Or When the Human Spirit Triumphs Over the Search for The Best
Today is Patriots Day. Unless you live in Massachusetts, Maine, Wisconsin, or Connecticut -- or you run marathons -- the third Monday in April is probably just another day for you. But for people in Boston, this is a holiday. And like they have for the last 122 years on this holiday, they host the Boston Marathon. For marathoners, the 26.2 miles between Hopkinton and Boylston Street at Copely Square are the most storied on the planet.
I’m a runner. Though I’m not a very good one, I’ve been a runner all my life. And though I never thought I’d be ballsy enough to run a marathon, I always paid attention to this race. I fancied myself a competitor one day. A girl can dream, can't she?

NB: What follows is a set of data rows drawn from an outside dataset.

(** The timers leave the tracker and the recorded item alone. *)
Lemma fire_tracker (t : N) (q : list (N * Callback)) s :
  conversation (snd (fire t q s)) = conversation s /\
  lastAssistantItem (snd (fire t q s)) = lastAssistantItem s.
Proof.
  revert s. induction q as [|[due cb] q IH]; intros s; simpl; [done|].
  destruct (due <=? t)%N; [|done].
  assert (Hcb : conversation (snd (runCallback cb (set_timers q s))) = conversation s /\
                lastAssistantItem (snd (runCallback cb (set_timers q s)))
                = lastAssistantItem s).
  { destruct cb; simpl; [done|].
    destruct (streamSid s) as [sid|]; [|done].
    by destruct (negb (String.eqb sid EmptyString)). }
  destruct (runCallback cb (set_timers q s)) as [e1 s1]. cbn [snd] in Hcb.
  destruct Hcb as [A1 A2]. destruct (IH s1) as [B1 B2].
  destruct (fire t q s1) as [e2 s2]. cbn [snd] in *. split; congruence.
Qed.

(** Only a message from OpenAI reaches the tracker or records an item. *)
Lemma step_tracker ev s :
  is_openai_message ev = false ->
  conversation (snd (step reencode ev s)) = conversation s /\
  lastAssistantItem (snd (step reencode ev s)) = lastAssistantItem s.
Proof.
  intros Hev. destruct ev as [|data| | |message| |ms]; cbn [step]; try done.
  - unfold onConnectionMessage. destruct message as [|data]; [done|].
    destruct (String.eqb (event data) "media"); [by destruct (media data)|].
    destruct (String.eqb (event data) "start"); [by destruct (start data)|].
    destruct (String.eqb (event data) "mark"); [|done].
    by destruct (markQueue s).
  - unfold onConnectionClose. simpl. by destruct (is_open (openAiWs s)).
  - unfold elapse. pose proof (fire_tracker (now s + ms) (timers s) s) as Hf.
    by destruct (fire (now s + ms) (timers s) s).
Qed.

Lemma run_tracker evs s :
  no_openai_message evs = true ->
  conversation (snd (run reencode evs s)) = conversation s /\
  lastAssistantItem (snd (run reencode evs s)) = lastAssistantItem s.
Proof.
  intros Hno.
  apply (run_invariant reencode
           (fun s' => conversation s' = conversation s /\
                      lastAssistantItem s' = lastAssistantItem s)
           (fun ev => negb (is_openai_message ev))); [|exact Hno|done].
  intros ev s' Hev [A1 A2]. apply negb_true_iff in Hev.
  destruct (step_tracker ev s' Hev) as [B1 B2]. split; congruence.
Qed.

End ScenarioZero.

(** The tracker of the specification never raises. *)
Lemma Tracker_never_throws : never_throws Transcript.
Proof.
  intros c response. unfold processEvent, Tracker, track.
  destruct (item_id response) as [i|]; [|by eexists _, _].
  destruct (kind_of (type response)); destruct (lookup_item i c);
    by eexists _, _.
Qed.

(** It returns no item for an audio delta that names an item it does not
    know, and leaves the transcript as it is. *)
Lemma Tracker_unknown_audio_delta (c : Transcript) (i d : string) :
  lookup_item i c = None ->
  processEvent c (audio_delta i d) = (c, Returned None).
Proof. intros Hi. unfold processEvent, Tracker, track. simpl. by rewrite Hi. Qed.

(** C6: with the tracker of the specification, the frames start for "CA1",
    media stamped 0, the audio delta for item "I1" and speech-started make
    the bridge send no truncate command to OpenAI, whatever the payloads
    are: on every connection with no assistant item recorded (no response in
    flight) and to whose tracker the item "I1" is not known; and so on every
    new connection, whatever came before the four frames, as long as it was
    no message from OpenAI (the socket opening, timers, frames from the
    caller). *)
Theorem scenario_zero_sends_no_truncate (reencode : string -> string) :
  (forall (s : State Transcript) (d p : string),
     truthy (lastAssistantItem s) = false ->
     lookup_item "I1" (conversation s) = None ->
     truncates (fst (run reencode
                       [ start_frame "CA1";
                         media_frame {| timestamp := 0; payload := p |};
                         OpenAiMessage (Parsed (audio_delta "I1" d));
                         OpenAiMessage (Parsed speech_started) ] s)) = []) /\
  (forall registry ref t pre (d p : string),
     no_openai_message pre = true ->
     truncates (fst (run reencode
                       [ start_frame "CA1";
                         media_frame {| timestamp := 0; payload := p |};
                         OpenAiMessage (Parsed (audio_delta "I1" d));
                         OpenAiMessage (Parsed speech_started) ]
                       (snd (run reencode pre
                               (connect registry ref new_conversation t)))))
     = []).
Proof.
  assert (Hgen : forall (s : State Transcript) (d p : string),
             truthy (lastAssistantItem s) = false ->
             lookup_item "I1" (conversation s) = None ->
             truncates (fst (run reencode
                               [ start_frame "CA1";
                                 media_frame {| timestamp := 0; payload := p |};
                                 OpenAiMessage (Parsed (audio_delta "I1" d));
                                 OpenAiMessage (Parsed speech_started) ] s)) = []).
  { intros s d p Hno Hunknown. apply scenario_without_item; [done|].
    intros conv it. by rewrite (Tracker_unknown_audio_delta _ _ _ Hunknown). }
  split; [exact Hgen|].
  intros registry ref t pre d p Hpre.
  destruct (run_tracker reencode pre (connect registry ref new_conversation t) Hpre)
    as [Hc Hi].
  apply Hgen; [by rewrite Hi|by rewrite Hc].
Qed.

Lemma scenario_zero_sends_no_truncate_witness :
  truncates (fst (run canonical scenario_zero listening)) = [] /\
  truncates (fst (run canonical scenario_zero
                    (snd (run canonical
                              [ OpenAiOpen; Elapse 100;
                                media_frame {| timestamp := 40; payload := "z" |} ]
                              (connect ∅ 0%nat new_conversation 0%N))))) = [].
Proof.
  destruct (scenario_zero_sends_no_truncate canonical) as [A B].
  split.
  - apply (A listening "AAAA"%string "a"%string); reflexivity.
  - apply (B ∅ 0%nat 0%N
             [ OpenAiOpen; Elapse 100%N;
               media_frame {| timestamp := 40; payload := "z" |} ]
             "AAAA"%string "a"%string).
    reflexivity.
Defined.

(** What the scenario does send, and the state it leaves: the caller's audio
    goes to OpenAI; the delta is forwarded and marked, and the interruption
    clears it; nothing is left in flight, and the tracker has learnt
    nothing. *)
Example scenario_zero_transitions :
  let '(e, s') := run canonical scenario_zero listening in
  sent_to_openai e = [InputAudioBufferAppend "a"] /\
  sent_to_twilio e = [ MediaFrame (Some "CA1"%string) "AAAA";
                       MarkFrame "CA1" "responsePart";
                       ClearFrame (Some "CA1"%string) ] /\
  markQueue s' = [] /\ lastAssistantItem s' = None /\
  responseStartTimestampTwilio s' = None /\
  conversation s' = new_conversation.
Proof. vm_compute. by repeat split. Qed.

(** Had OpenAI announced the item first, the tracker would return it for the
    delta, and the same frames would end in a truncate command for "I1" with
    cut-off 0. *)
Example announced_item_is_truncated_at_zero :
  truncates (fst (run canonical
                    (OpenAiMessage (Parsed (item_created "I1")) :: scenario_zero)
                    listening))
  = [ConversationItemTruncate "I1" 0 0].
Proof. reflexivity. Qed.
(** ** Backoff *)

(** C6, as the code has it.  For an attempt number [n >= 0] and a jitter
    [j] with [0 <= j < 1] drawn from the random source, [_backoff_delay]
    returns the binary64 product of [min(2^n, 10)] and the binary64 sum
    [1 + j]: at least the base and at most twice the base.  The base is 1
    for [n = 0] and is capped at 10 for [n = 10]. *)
Theorem backoff_delay_bounds env s n :
  0 <= n ->
  (0 <= uniform env (drawn s))%Q ->
  (uniform env (drawn s) < 1)%Q ->
  exists d,
    fst (_backoff_delay env n s) = Ok d
    /\ (d == fl env (inject_Z (Z.min (2 ^ n) 10)
                    * fl env (1 + uniform env (drawn s))))%Q
    /\ (inject_Z (Z.min (2 ^ n) 10) <= d)%Q
    /\ (d <= 2 * inject_Z (Z.min (2 ^ n) 10))%Q
    /\ (backoff_base env 0 == 1)%Q
    /\ (backoff_base env 10 == 10)%Q.
Proof.
  intros Hn Hlo Hhi. exists (backoff env n (uniform env (drawn s))).
  split; [reflexivity |].
  assert (Hbase : 1 <= Z.min (2 ^ n) 10 <= 10).
  { assert (0 < 2 ^ n) by (apply Z.pow_pos_nonneg; lia). lia. }
  set (b := Z.min (2 ^ n) 10) in *.
  assert (Hb1 : (1 <= inject_Z b)%Q)
    by (change 1%Q with (inject_Z 1); rewrite <- Zle_Qle; lia).
  destruct (fl_one_plus_jitter env (drawn s)) as [H1 H2].
  unfold backoff, backoff_base. rewrite (proj2 (Z.leb_le 0 n) Hn). fold b.
  split; [reflexivity |]. split; [| split].
  - apply (fl_ge env b); [lia | nra].
  - assert (H2b : (2 * inject_Z b == inject_Z (2 * b))%Q)
      by (rewrite inject_Z_mult; reflexivity).
    rewrite H2b. apply (fl_le env (2 * b)); [lia |]. rewrite <- H2b. nra.
  - split; reflexivity.
Qed.

Lemma backoff_delay_bounds_witness :
  0 <= 10
  /\ (0 <= uniform unlucky (drawn boot))%Q
  /\ (uniform unlucky (drawn boot) < 1)%Q
  /\ exists d,
       fst (_backoff_delay unlucky 10 boot) = Ok d
       /\ (d == fl unlucky (inject_Z (Z.min (2 ^ 10) 10)
                           * fl unlucky (1 + uniform unlucky (drawn boot))))%Q
       /\ (inject_Z (Z.min (2 ^ 10) 10) <= d)%Q
       /\ (d <= 2 * inject_Z (Z.min (2 ^ 10) 10))%Q
       /\ (backoff_base unlucky 0 == 1)%Q
       /\ (backoff_base unlucky 10 == 10)%Q.
Proof.
  split; [lia |]. split; [discriminate |]. split; [reflexivity |].
  apply (backoff_delay_bounds unlucky boot 10); [lia | discriminate | reflexivity].
Defined.

(** C6 as stated fails at the largest jitter, [1 - 2^-53]: the sum
    [1 + j] lies halfway between two floats and rounds to 2, and the
    delay for attempt number 10 is 20 seconds, twice the base, not less. *)
Lemma backoff_delay_reaches_twice_the_base :
  (0 <= uniform unlucky (drawn boot))%Q
  /\ (uniform unlucky (drawn boot) < 1)%Q
  /\ exists d,
       fst (_backoff_delay unlucky 10 boot) = Ok d
       /\ (d == 2 * inject_Z (Z.min (2 ^ 10) 10))%Q
       /\ ~ (d < 2 * inject_Z (Z.min (2 ^ 10) 10))%Q
       /\ ~ (d == inject_Z (Z.min (2 ^ 10) 10) * (1 + uniform unlucky (drawn boot)))%Q.
Proof.
  split; [discriminate |]. split; [reflexivity |].
  eexists. split; [reflexivity |].
  split; [vm_compute; reflexivity |].
  split; vm_compute; discriminate.
Qed.

(** The binary64 arithmetic itself agrees: with the largest jitter as a
    float, [1 + j] is the float 2 and the product with 10 is the float 20,
    which is not below 20. *)
Lemma binary64_delay_reaches_twice_the_base :
  PrimFloat.ltb binary64_top_jitter 1%float = true
  /\ PrimFloat.add 1%float binary64_top_jitter = 2%float
  /\ binary64_delay 10%float binary64_top_jitter = 20%float
  /\ PrimFloat.ltb (binary64_delay 10%float binary64_top_jitter) 20%float = false.
Proof. repeat split; vm_compute; reflexivity. Qed.

(** ** Statuses that lead to a retry *)

(** A pass that the loop enters with a valid method starts with a request,
    and what follows in the loop only adds to the trace. *)
Lemma while_loop_first_request env self v fuel s :
  verb_of self = Some v ->
  0 <= request_interval self ->
  attempt_number s <= retry_max_attempts self ->
  exists rest,
    trace (snd (while_loop (S fuel) env self s)) = (trace s ++ EvRequest v :: rest)%list.
Proof.
  intros Hv Hp Hin. rewrite while_loop_pass by exact Hin.
  destruct (iteration_shape env self s v Hv Hp)
    as (res & s' & blk & -> & _ & Htr & Hblk & _).
  assert (Hhead : exists tl, blk = EvRequest v :: tl).
  { destruct Hblk as [-> | [d ->]]; eexists; reflexivity. }
  destruct Hhead as [tl ->].
  destruct res as [[body |] | e |]; cbn [snd]; try (exists tl; exact Htr).
  destruct (while_loop_paced env self fuel s' Hp) as (blocks & Ht & _).
  exists (tl ++ concat blocks)%list. rewrite Ht, Htr, <- app_assoc. reflexivity.
Qed.
(** [storedRecordKeyPart]: one column of a stored key. *)
Record storedRecordKeyPart := {
  storedRecordKeyPart_Column : string;
  storedRecordKeyPart_Kind : string;
  storedRecordKeyPart_Value : string;
}.
#[export] Instance storedRecordKeyPart_eq_dec : EqDecision storedRecordKeyPart.
Proof. solve_decision. Defined.
(** [BusinessProjection]: the desired state of one business record.  The key column is JSON; its parts are kept. *)
Record BusinessProjection := {
  BusinessProjection_ID : string;
  BusinessProjection_CreatedAt : DateTime;
  BusinessProjection_UpdatedAt : DateTime;
  BusinessProjection_TenantID : string;
  BusinessProjection_FlowID : string;
  BusinessProjection_FlowVersionID : string;
  BusinessProjection_OwnerInstanceID : string;
  BusinessProjection_AppliedOwnerInstanceID : option string;
  BusinessProjection_TargetHash : string;
  BusinessProjection_Consistency : BindingConsistency;
  BusinessProjection_Binding : option BusinessBindingConfig;
  BusinessProjection_RecordKey : list storedRecordKeyPart;
  BusinessProjection_DesiredStatus : InstanceStatus;
  BusinessProjection_DesiredStartedAt : DateTime;
  BusinessProjection_DesiredFinishedAt : option DateTime;
  BusinessProjection_DesiredRevision : Z;
  BusinessProjection_AppliedRevision : Z;
  BusinessProjection_Status : BindingProjectionStatus;
  BusinessProjection_AttemptCount : Z;
  BusinessProjection_NextAttemptAt : option DateTime;
  BusinessProjection_LeaseUntil : option DateTime;
  BusinessProjection_LastError : option string;
  BusinessProjection_AppliedAt : option DateTime;
}.
Definition set_BusinessProjection_ID (v : string) (r : BusinessProjection) : BusinessProjection :=
  let 'Build_BusinessProjection _ x1 x2 x3 x4 x5 x6 x7 x8 x9 x10 x11 x12 x13 x14 x15 x16 x17
  x18 x19 x20 x21 x22 := r in Build_BusinessProjection v x1 x2 x3 x4 x5 x6 x7 x8 x9 x10 x11
  x12 x13 x14 x15 x16 x17 x18 x19 x20 x21 x22.
Definition set_BusinessProjection_CreatedAt (v : DateTime) (r : BusinessProjection) : BusinessProjection :=
  let 'Build_BusinessProjection x0 _ x2 x3 x4 x5 x6 x7 x8 x9 x10 x11 x12 x13 x14 x15 x16 x17
  x18 x19 x20 x21 x22 := r in Build_BusinessProjection x0 v x2 x3 x4 x5 x6 x7 x8 x9 x10 x11
  x12 x13 x14 x15 x16 x17 x18 x19 x20 x21 x22.
Definition set_BusinessProjection_UpdatedAt (v : DateTime) (r : BusinessProjection) : BusinessProjection :=
  let 'Build_BusinessProjection x0 x1 _ x3 x4 x5 x6 x7 x8 x9 x10 x11 x12 x13 x14 x15 x16 x17
  x18 x19 x20 x21 x22 := r in Build_BusinessProjection x0 x1 v x3 x4 x5 x6 x7 x8 x9 x10 x11
  x12 x13 x14 x15 x16 x17 x18 x19 x20 x21 x22.
Definition set_BusinessProjection_Status (v : BindingProjectionStatus) (r : BusinessProjection) : BusinessProjection :=
  let 'Build_BusinessProjection x0 x1 x2 x3 x4 x5 x6 x7 x8 x9 x10 x11 x12 x13 x14 x15 x16 _
  x18 x19 x20 x21 x22 := r in Build_BusinessProjection x0 x1 x2 x3 x4 x5 x6 x7 x8 x9 x10 x11
  x12 x13 x14 x15 x16 v x18 x19 x20 x21 x22.
Definition set_BusinessProjection_NextAttemptAt (v : option DateTime) (r : BusinessProjection) : BusinessProjection :=
  let 'Build_BusinessProjection x0 x1 x2 x3 x4 x5 x6 x7 x8 x9 x10 x11 x12 x13 x14 x15 x16 x17
  x18 _ x20 x21 x22 := r in Build_BusinessProjection x0 x1 x2 x3 x4 x5 x6 x7 x8 x9 x10 x11 x12
  x13 x14 x15 x16 x17 x18 v x20 x21 x22.
Definition set_BusinessProjection_LeaseUntil (v : option DateTime) (r : BusinessProjection) : BusinessProjection :=
  let 'Build_BusinessProjection x0 x1 x2 x3 x4 x5 x6 x7 x8 x9 x10 x11 x12 x13 x14 x15 x16 x17
  x18 x19 _ x21 x22 := r in Build_BusinessProjection x0 x1 x2 x3 x4 x5 x6 x7 x8 x9 x10 x11 x12
  x13 x14 x15 x16 x17 x18 x19 v x21 x22.
(** A row of a host table; a missing cell is null. *)
Record BusinessRow := {
  BusinessRow_Table : string;
  BusinessRow_Cells : gmap string DriverValue;
}.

In 2009 I had the opportunity to run Boston. While I was not good enough to qualify—literally, not by 30+ minutes for a woman my age—I ran it for a charity. I was honored to raise money for the Young Survival Coalition, an organization that provides support and resources for young women with breast cancer.
Running Boston is a tremendous experience. In 2009, about 25,000 toed the line at the start. The city is abuzz for days ahead of the race as preparations are made and 25,000 of the fittest people descend on the city. On race day, yellow school buses transport the athletes along the Massachusetts Turnpike out to the town of Hopkinton 30 miles away. Which is cool. Until you realize that, to get back to your hotel downtown, you must run 26. 2 miles. But the 500,000 people lining the roads to cheer on the runners offer a level of support not found at your typical marathon.